After getting out on a possible strong rally thanks to fred and fannie, and subsequently holding no position can only guarantee one result; ie. no trade, means no losses possible. Isn't that a nice proposition, until a clearer signal is confirmed for up or down.


Thursday, September 4, 2008

Nazdaq100 - Supported at 1825

On 1st Sept, we speculated that NDX may correct a little more to the 1285 region...

Today, it behaved like clock work, reaching the support level and rebounded...there's hope for a upward push in the next sessions...

Wednesday, September 3, 2008

Nazdaq Composite - Appears Bullish in Short Term

2 conflicting signals...

With a longer outlook, a double bottom was clearly formed, giving rise to a technical view that, Nazdaq may have bottomed.

However, for short term trades, keep in mind several bearish technical signals. note that RSI @40 is in no man's land, making it useless at this juncture.

Thus, if one has no position, and insists on entering market, it appears that a short term bearish position could be more logical; eg Long Put Spread, Short Call Spread, Long Put Ratio Spread, or even a Long Put Tree.

I would avoid the flies and condors, which are more for volatility plays. and given erratic volatility; sometimes low and sometimes high, no point getting suckered on multiple commissions.

I feel that it mught be better to stay sidelined, as it is not exceptionally clear in which direction the market is headed towards...

Finally, accounting for the double bottom and a longer view, i am decidedly more bullish bias...as such, better to open Short Puts than Short Calls.

Good luck everyone...and best of luck !!!!

Bull Spread - Short Put Spread

Bull Spread

Short Put Spread

When to use : Neutral to Bullish Trend (this captures 2 out of 3 possible scenarios)
How to establish : Short a Put and Long a lower strike Put
Debit or Credit : Credit
Margin Requirement : Yes
What is the Maximum Profit : Amount of credit received (limitted)
What is the Maximum Loss : Amount between the 2 strike prices less credit received (limited)

Example :

GOOG is currently at $466.10 in early Sept
You expect GOOG to rally and have reasons to believe that it is well supported at $450, in the near term.
You choose options as it is too capital intensive to pay $46,610 for 100 shares of GOOG.

You could just simply sell a Sept 450Put option on GOOG and receive a premium(credit) for this sale.
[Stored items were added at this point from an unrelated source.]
(** The guards on the account and its health.  (The position mode and the margin
    mode of the snapshot have one legal value each.) *)
Definition account_refusals : list (bool * EntryDispatchPreflightStatus) :=
  let account_health := pq_account_entry_health r in
  let instrument_health := pq_instrument_entry_health r in
  [(negb snapshot_and_rules_are_current, STALE_SNAPSHOT);
   (opt_test (λ d, negb (product_decision_allowed d)) (pq_product_entry_decision r),
    PRODUCT_ENTRY_BLOCKED);
   (negb (bool_decide (ars_venue_id account_risk = nd_venue_id domain))
    || negb (bool_decide (ars_account_id account_risk = nd_account_id domain)), ACCOUNT_MODE_INVALID);
   (negb health_digest_matches, STALE_SNAPSHOT);
   (negb (bool_decide (ah_status account_health = ACCOUNT_HEALTHY)),
    if bool_decide (ah_entry_block_scope account_health = scope_none) then OWNERSHIP_CONFLICT
    else INCIDENT_FENCED);
   (negb (bool_decide (ih_status instrument_health ∈ [HEALTHY_FLAT; HEALTHY_OPPOSITE_SIDE])),
    if bool_decide (ih_entry_block_scope instrument_health = scope_none) then OWNERSHIP_CONFLICT
    else INCIDENT_FENCED);
   (negb (netting_domain_is_flat_and_order_free snapshot ticket), OWNERSHIP_CONFLICT)].

Definition ticket_margin_limit (policy : OwnerPolicySnapshot) : Decimal :=
  (ars_total_margin_balance account_risk * wp_max_ticket_initial_margin_fraction policy)%dec.

Definition remaining_gross_margin (policy : OwnerPolicySnapshot) : Decimal :=
  dmax (ars_total_margin_balance account_risk * wp_max_gross_initial_margin_utilization policy
        - dmax (ars_total_initial_margin account_risk) (cc_current_reserved_margin_at_claim claim))%dec d0.

(** The guards on the budgets and the quote. *)
Definition budget_refusals (policy : OwnerPolicySnapshot) : list (bool * EntryDispatchPreflightStatus) :=
  [((tk_risk_at_stop ticket
       >? ars_total_wallet_balance account_risk * wp_max_ticket_stop_risk_fraction policy)%dec
    || (cc_gross_risk_at_stop_at_claim claim + tk_risk_at_stop ticket
          >? ars_total_wallet_balance account_risk * wp_max_gross_stop_risk_fraction policy)%dec,
    WALLET_RISK_DRIFT);
   ((pq_active_directional_risk_at_stop r
       >? ars_total_wallet_balance account_risk * wp_directional_stop_risk_limit_fraction policy)%dec,
    WALLET_RISK_DRIFT);
   ((tk_reserved_margin ticket
       >? dmin (dmin (ticket_margin_limit policy) (ars_available_margin account_risk))
            (remaining_gross_margin policy))%dec, MARGIN_DRIFT);
   (negb (quote_preserves_protection ticket entry_price), QUOTE_RISK);
   ((tk_quantity ticket * dabs (entry_price - tk_initial_stop_price ticket)
       >? tk_post_fill_stop_risk_limit ticket)%dec, QUOTE_RISK)].

(** [if cond: return _refused(status)], one after the other. *)
Fixpoint refuse_first (checks : list (bool * EntryDispatchPreflightStatus))
    (continue : result EntryDispatchPreflightStatus) : result EntryDispatchPreflightStatus :=
  match checks with
  | [] => continue
  | (true, status) :: _ => mret status
  | (false, _) :: checks => refuse_first checks continue
  end.

(** [revalidate_entry_dispatch]; the decision is its status. *)
Definition revalidate_entry_dispatch : result EntryDispatchPreflightStatus :=
  refuse_first
    [(negb (tk_selected_leverage ticket =? FIXED_EXCHANGE_CONFIGURED_LEVERAGE)
      || negb (cc_configured_leverage_at_claim claim =? FIXED_EXCHANGE_CONFIGURED_LEVERAGE)
      || negb (ars_configured_leverage account_risk =? FIXED_EXCHANGE_CONFIGURED_LEVERAGE),
      LEVERAGE_MISMATCH)]
    (command_matches ← command_matches_ticket_and_claim command ticket claim;
     refuse_first
       [(negb command_matches, COMMAND_MISMATCH);
        ((ec_deadline_at_ms command <=? pq_now_ms r) || (cc_expires_at_ms claim <=? pq_now_ms r),
         DEADLINE_EXPIRED)]
       (match pq_owner_policy r with
        | None => mret POLICY_DRIFT
        | Some policy =>
            refuse_first
              ([(negb (policy_matches policy ticket claim), POLICY_DRIFT)]
               ++ authority_refusals policy ++ account_refusals ++ budget_refusals policy)
              (stress ← cross_margin_stress_passes ticket snapshot rules;
               refuse_first
                 [(negb stress, STRESS_FAILED);
                  (negb (bool_decide (ars_exchange_instrument_id account_risk
                                      = nd_exchange_instrument_id domain)), SCOPE_DRIFT);
                  (bool_decide (ec_kind command = SET_LEVERAGE), LEVERAGE_MISMATCH)]
                 (mret PREFLIGHT_ALLOWED))
        end)).

End preflight.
If GOOG's share price stays rather stable until option expiration, you benefit from time decay; ie you gain theta as time passes. If it rallies, then you profit from the decline in the Put's value.

But, you are worried that GOOG's shares price may suddenly drop drastically below $450, you will suffer (theoretically)unlimited losses. In fact, should GOOG's shares price ever drop catastrophically to $0, your losses will be equivalent to losing $450 per share. So, if you had sold just ONE contract of 450Put, your losses will be $45,000. This is no joking matter. But it would be a joke if GOOG shares become worthless.
Remember that one should not consider Short Put positions, if one is not prepared to purchase the stock at that Short strike price

Therefore, all naked short positions, whether Put or Call, and especially Short Call, can be HIGH risk trades. Traders must very closely monitor all naked (aka uncovered) Calls and Puts.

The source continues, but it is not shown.